This is,of course, the logic of Brexit and was explicitly spelled out by the pro-leave campaign during the referendum. No Labour supporter of Brexit can consistently oppose this (though I hope they do). Just a pity that Starmer is now keeping shtum on Brexit.

Anonymous said...

"barring a Scottish revival for the party."

Something Labour has given up on? I suppose they might as well because rebuilding the party's support in Scotland would require some political effort, some gestures in the direction of reforming the British state or competing with the SNP for the left-wing vote. Totally incompatible with the 'strategy' being pursued in England.

Meanwhile, we have a member of the shadow cabinet going on TV and saying: "We’re not setting out proposals at the moment for the next manifesto, the next general election is likely to be four years away … There’s plenty of time to do that work." As if everything is basically fine and there are no major issues to confront, nothing urgent! Such complacency is incredible in the circumstances of 2020.

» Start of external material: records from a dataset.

Lemma provider_values_steady {A} source (answer : option (option (Verified A))) t ends n :
  (forall i, clock i = t) -> settled answer t ends -> exists r n',
  provider_values clock source answer n = (Ok r, n') /\
  forall v a, r = Some (v, a) <-> answers source answer t v a /\ ends a.
Proof.
  intros Hc Hs. unfold provider_values, answers, settled in *. destruct answer as [[v|]|]; [| |done].
  - unfold mbind, timed_bind, lift. simpl. destruct (Source_matches _ _ _ _) eqn:Em; simpl.
    + rewrite Hc. destruct (vf_values v t) as [a| |] eqn:Ev; [| |done]; eexists _, _; (split; [reflexivity|]).
      * intros v' a'. split; [intros [= <- <-]; naive_solver|]. intros [([= <-] & _ & ?) _]. congruence.
      * intros v' a'. split; [done|]. intros [([= <-] & _ & ?) _]. congruence.
    + eexists _, _. split; [reflexivity|]. intros v' a'. split; [done|]. intros [([= <-] & ? & _) _]. congruence.
  - eexists _, _. split; [reflexivity|]. intros v' a'. split; [done|]. by intros [(? & _) _].
Qed.
Lemma matches_steady s f subject t n : (forall i, clock i = t) -> settled_facts f t ->
  exists r n', matches_facts clock s f subject n = (Ok r, n') /\ forall o, r = Some o <-> Holds s f t t subject o.
Proof.
  intros Hc [Hg Hd]. destruct subject as [u|source id|source id matching|id]; unfold matches_facts.
  - eexists _, _. split; [reflexivity|]. intros o. case_bool_decide as Hu.
    + subst. split; [intros [= <-]; apply Holds_User|]. intros H. inversion H. done.
    + split; [done|]. intros H. inversion H. done.
  - destruct (provider_values_steady source (facts_groups f t) t (fun _ => True) (S n)) as (r & n' & Hr & Hv); [done..|].
    unfold mbind, timed_bind, observe. rewrite Hc, Hr. eexists _, _. split; [reflexivity|]. intros o. split.
    + destruct r as [[v values]|]; [|done]. case_bool_decide; [|done]. intros [= <-].
      apply Holds_IdpGroup with values; [|done]. by apply Hv.
    + intros H. inversion H as [| |? ? v values Ha Hin|]; subst. rewrite (proj2 (Hv v values)) by done.
      by rewrite bool_decide_eq_true_2.
  - destruct (provider_values_steady source (facts_departments f t) t
      (fun d => forall id matching, department_matches d id matching <> None) (S n)) as (r & n' & Hr & Hv); [done..|].
    unfold mbind, timed_bind, observe. rewrite Hc, Hr. destruct r as [[v d]|].
    + destruct (proj1 (Hv v d) eq_refl) as [Ha Hends].
      destruct (department_matches d id matching) as [b|] eqn:Eb; [|by apply Hends in Eb]. simpl.
      pose proof (climb_any_ancestor _ _ _ _ _ _ Eb) as Hanc. eexists _, _. split; [reflexivity|]. intros o. split.
      * destruct b; [|done]. intros [= <-]. destruct (proj1 Hanc eq_refl) as (m & ? & ?).
        by apply Holds_Department with m.
      * intros H. inversion H as [| | |? ? ? v' d' m Ha' Hm Hmm]; subst. destruct Ha as (E1 & _ & E2), Ha' as (E1' & _ & E2').
        rewrite E1 in E1'. injection E1' as <-. rewrite E2 in E2'. injection E2' as <-.
        by rewrite (proj2 Hanc) by eauto.
    + eexists _, _. split; [reflexivity|]. intros o. split; [done|].
      intros H. inversion H as [| | |? ? ? v' d' m Ha Hm Hmm]; subst. exfalso.
      assert (forall id matching, department_matches d' id matching <> None) as Hends.
      { unfold settled in Hd. destruct Ha as (Ea & _ & Ha). by rewrite Ea, Ha in Hd. }
      discriminate (proj2 (Hv v' d') (conj Ha Hends)).
  - eexists _, _. split; [reflexivity|]. intros o. destruct (group_holds _ _ _) eqn:Eg.
    + apply group_holds_iff in Eg as (g & ug & Hg' & <- & ?&?&?). split.
      * intros [= <-]. by apply Holds_UserGroup with ug.
      * intros Ho. inversion Ho. done.
    + split; [done|]. intros H. inversion H; subst. exfalso. apply not_true_iff_false in Eg. apply Eg.
      apply group_holds_iff. eauto 10.
Qed.
Lemma check_live_steady p t n : (forall i, clock i = t) -> live p t = true -> check_live clock p n = (Ok (), S n).
Proof. intros Hc Hl. unfold check_live, mbind, timed_bind, observe. rewrite Hc, Hl. done. Qed.
Lemma require_rules_steady s p op target sess t l n : steady p t -> proof p = Auth_Account sess ->
  (require_rules clock s p op target l n).1 = Ok () <->
  exists record rule o, record ∈ l /\ rv_value record = Some rule /\ any_covers (grants rule) op target = true /\
    Holds s (Authenticated sess) t t (subject rule) o.
Proof.
  intros [Hc Hl Hf] Hp. revert n. induction l as [|record l IH]; intros n; simpl.
  { split; [done|]. intros (? & ? & ? & ?%elem_of_nil & _). done. }
  assert (forall n, (require_rules clock s p op target l n).1 = Ok () ->
    exists record' rule o, record' ∈ record :: l /\ rv_value record' = Some rule /\
    any_covers (grants rule) op target = true /\ Holds s (Authenticated sess) t t (subject rule) o) as Hfwd.
  { intros m (r & rule & o & ? & ? & ? & ?)%IH. exists r, rule, o. split; [by right|done]. }
  assert (forall r rule o, r ∈ record :: l -> r <> record -> rv_value r = Some rule ->
    any_covers (grants rule) op target = true -> Holds s (Authenticated sess) t t (subject rule) o ->
    forall n, (require_rules clock s p op target l n).1 = Ok ()) as Hbwd.
  { intros r rule o [->|Hr]%elem_of_cons Hne ? ? ? m; [done|]. apply IH. eauto 10. }
  clear IH. destruct (rv_value record) as [rule|] eqn:Ev.
  2:{ split; [apply Hfwd|]. intros (r & rule & o & Hr & Hv & Hcov & Ho). eapply (Hbwd r); [exact Hr|intros ->; congruence|done..]. }
  destruct (any_covers (grants rule) op target) eqn:Ec.
  2:{ split; [apply Hfwd|]. intros (r & rule' & o & Hr & Hv & Hcov & Ho). eapply (Hbwd r); [exact Hr|intros ->; congruence|done..]. }
  unfold matches, session. rewrite Hp.
  destruct (matches_steady s (Authenticated sess) (subject rule) t n) as (m & n' & Hm & Hh); [done|auto|].
  unfold mbind, timed_bind, lift. simpl. rewrite Hm. destruct m as [o|].
  - rewrite (check_live_steady p t) by done. split; [|done]. intros _. exists record, rule, o.
    split_and!; try done; [by left|]. by apply Hh.
  - split; [apply Hfwd|]. intros (r & rule' & o & Hr & Hv & Hcov & Ho).
    apply (Hbwd r rule' o); try done. intros ->. rewrite Ev in Hv. injection Hv as ->. by apply Hh in Ho.
Qed.
(** ** Listings *)
Lemma covers_device g op d : covers g op (Some d) = true <->
  operation g = op /\ (scope g = AllDevices \/ scope g = Device d).
Proof.
  unfold covers. rewrite andb_true_iff, bool_decide_eq_true. destruct (scope g); rewrite ?bool_decide_eq_true; naive_solver.
Qed.
Lemma any_covers_device l op d : any_covers l op (Some d) = true <->
  existsb (is_all op) l = true \/ exists g, g ∈ l /\ operation g = op /\ scope g = Device d.
Proof.
  unfold any_covers. rewrite !existsb_true_iff. setoid_rewrite covers_device. unfold is_all.
  setoid_rewrite andb_true_iff. setoid_rewrite bool_decide_eq_true. naive_solver.
Qed.
Lemma device_cons g l op d : (exists x, x ∈ g :: l /\ operation x = op /\ scope x = Device d) <->
  (operation g = op /\ scope g = Device d) \/ exists x, x ∈ l /\ operation x = op /\ scope x = Device d.
Proof.
  split.
  - intros (x & [->|Hx]%elem_of_cons & H); [by left|]. right. by exists x.
  - intros [H|(x & Hx & H)]; [exists g|exists x]; (split; [|done]); [by left|by right].
Qed.
(** What the grants of one rule add to a listing, when none of them is tenant-wide. *)
Lemma devices_grants_ok op l acc : (forall g, g ∈ l -> operation g = op -> scope g <> Tenant) ->
  exists acc', res_for (devices_grant op) l acc = Ok acc' /\
    (acc'.1 = true <-> acc.1 = true \/ existsb (is_all op) l = true) /\
    forall d, d ∈ acc'.2 <-> d ∈ acc.2 \/ exists g, g ∈ l /\ operation g = op /\ scope g = Device d.
Proof.
  revert acc. induction l as [|g l IH]; intros acc Hl; simpl.
  { exists acc. split; [done|]. split; [naive_solver|]. intros d. split; [by left|].
    by intros [?|(? & ?%elem_of_nil & _)]. }
  destruct (decide (operation g = op)) as [Hop|Hop].
  - assert (is_all op g = bool_decide (scope g = AllDevices)) as -> by (unfold is_all; by rewrite bool_decide_eq_true_2).
    assert (devices_grant op acc g = match scope g with
      | AllDevices => Ok (true, acc.2) | Device id => Ok (acc.1, bs_insert id acc.2) | Tenant => Err Forbidden end)
      as -> by (unfold devices_grant; by rewrite bool_decide_eq_true_2).
    destruct (scope g) as [| |id] eqn:Esc; [by destruct (Hl g ltac:(by left) Hop)|..]; simpl.
    + destruct (IH (true, acc.2)) as (acc' & -> & Ha & Hd); [intros; apply Hl; [by right|done]|].
      exists acc'. split; [done|]. split; [naive_solver|]. intros d. rewrite Hd, device_cons, Esc. simpl.
      intuition congruence.
    + destruct (IH (acc.1, bs_insert id acc.2)) as (acc' & -> & Ha & Hd); [intros; apply Hl; [by right|done]|].
      exists acc'. split; [done|]. split; [naive_solver|]. intros d. rewrite Hd, device_cons, Esc. simpl.
      rewrite elem_of_bs_insert. intuition congruence.
  - assert (is_all op g = false) as -> by (unfold is_all; by rewrite bool_decide_eq_false_2).
    assert (devices_grant op acc g = Ok acc) as -> by (unfold devices_grant; by rewrite bool_decide_eq_false_2).
    simpl. destruct (IH acc) as (acc' & -> & Ha & Hd); [intros; apply Hl; [by right|done]|].
    exists acc'. split; [done|]. split; [naive_solver|]. intros d. rewrite Hd, device_cons. intuition congruence.
Qed.
Definition justified s sess t (l : list (Revision Rule)) (q : list Grant -> Prop) : Prop :=
  exists record rule o, record ∈ l /\ rv_value record = Some rule /\
    Holds s (Authenticated sess) t t (subject rule) o /\ q (grants rule).
Lemma justified_nil s sess t q : ~ justified s sess t [] q.
Proof. by intros (? & ? & ? & ?%elem_of_nil & _). Qed.
Lemma justified_cons s sess t record l q : justified s sess t (record :: l) q <->
  (exists rule o, rv_value record = Some rule /\ Holds s (Authenticated sess) t t (subject rule) o /\ q (grants rule))
  \/ justified s sess t l q.
Proof.
  split.
  - intros (r & rule & o & [->|Hr]%elem_of_cons & H); [left; by exists rule, o|right; by exists r, rule, o].
  - intros [(rule & o & H)|(r & rule & o & Hr & H)]; [exists record, rule, o|exists r, rule, o];
      (split; [|done]); [by left|by right].
Qed.
(** One step of the loop over rules. *)
Lemma devices_rule_ok s p op sess t acc record n : steady p t -> proof p = Auth_Account sess ->
  (forall rule g, rv_value record = Some rule -> g ∈ grants rule -> operation g = op -> scope g <> Tenant) ->
  exists acc' n', devices_rule clock s p op acc record n = (Ok acc', n') /\
    (acc'.1 = true <-> acc.1 = true \/ exists rule o, rv_value record = Some rule /\
       Holds s (Authenticated sess) t t (subject rule) o /\ existsb (is_all op) (grants rule) = true) /\
    forall d, d ∈ acc'.2 <-> d ∈ acc.2 \/ exists rule o, rv_value record = Some rule /\
       Holds s (Authenticated sess) t t (subject rule) o /\
       exists g, g ∈ grants rule /\ operation g = op /\ scope g = Device d.
Proof.
  intros [Hc Hl Hf] Hp Hgr. unfold devices_rule. destruct (rv_value record) as [rule|] eqn:Ev.
  2:{ exists acc, n. split; [done|]. split; [|intros d]; split; try (by left); by intros [?|(? & ? & ? & _)]. }
  unfold matches, session. rewrite Hp.
  destruct (matches_steady s (Authenticated sess) (subject rule) t n) as (m & n' & Hm & Hh); [done|auto|].
  unfold mbind, timed_bind, lift. simpl. rewrite Hm. destruct m as [o|].
  - destruct (devices_grants_ok op (grants rule) acc) as (acc' & -> & Ha & Hd); [intros g; by apply Hgr|].
    exists acc', n'. split; [done|]. pose proof (proj1 (Hh o) eq_refl) as Ho.
    split; [rewrite Ha|intros d; rewrite Hd]; (split; [intros [?|H]; [by left|right; exists rule, o; done]|
      intros [?|(rule' & o' & [= <-] & _ & H)]; [by left|by right]]).
  - exists acc, n'. split; [done|].
    split; [|intros d]; split; try (by left); (intros [?|(rule' & o & [= <-] & Ho & _)]; [done|by apply Hh in Ho]).
Qed.
Lemma devices_rules_ok s p op sess t l acc n : steady p t -> proof p = Auth_Account sess ->
  (forall record rule g, record ∈ l -> rv_value record = Some rule -> g ∈ grants rule ->
     operation g = op -> scope g <> Tenant) ->
  exists acc' n', timed_for (devices_rule clock s p op) l acc n = (Ok acc', n') /\
    (acc'.1 = true <-> acc.1 = true \/ justified s sess t l (fun gs => existsb (is_all op) gs = true)) /\
    forall d, d ∈ acc'.2 <-> d ∈ acc.2 \/
      justified s sess t l (fun gs => exists g, g ∈ gs /\ operation g = op /\ scope g = Device d).
Proof.
  intros Hst Hp. revert acc n. induction l as [|record l IH]; intros acc n Hgr; simpl.
  { exists acc, n. split; [done|]. split; [|intros d]; split; try (by left); (intros [?|[]%justified_nil]; done). }
  destruct (devices_rule_ok s p op sess t acc record n) as (acc1 & n1 & E1 & Ha1 & Hd1); [done|done| |].
  { intros rule g. apply Hgr. by left. }
  destruct (IH acc1 n1) as (acc' & n' & E & Ha & Hd); [intros r rule g Hr; apply Hgr; by right|].
  exists acc', n'. unfold mbind at 1, timed_bind at 1. rewrite E1. split; [done|].
  split; [rewrite Ha, Ha1|intros d; rewrite Hd, Hd1]; rewrite justified_cons; tauto.
Qed.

I do not see Labour winning an election like this. Neither can I say that I'd expect much from Starmer's Labour if they were in government. 'Corbynism' represented a positive alternative; 'Starmerism', merely a lesser evil. Labour is going to lose the same way the Democrats did with Hilary Clinton and are very likely about to lose again with Joe Biden. It's depressing.

Anonymous said...

Regarding the politics of immigration in the UK, I think Marx's comments of 1870 remain relevant (which is a sad indictment of this country in itself):

"The ordinary English worker hates the Irish worker as a competitor who lowers his standard of life. In relation to the Irish worker he regards himself as a member of the ruling nation and consequently he becomes a tool of the English aristocrats and capitalists against Ireland, thus strengthening their domination over himself.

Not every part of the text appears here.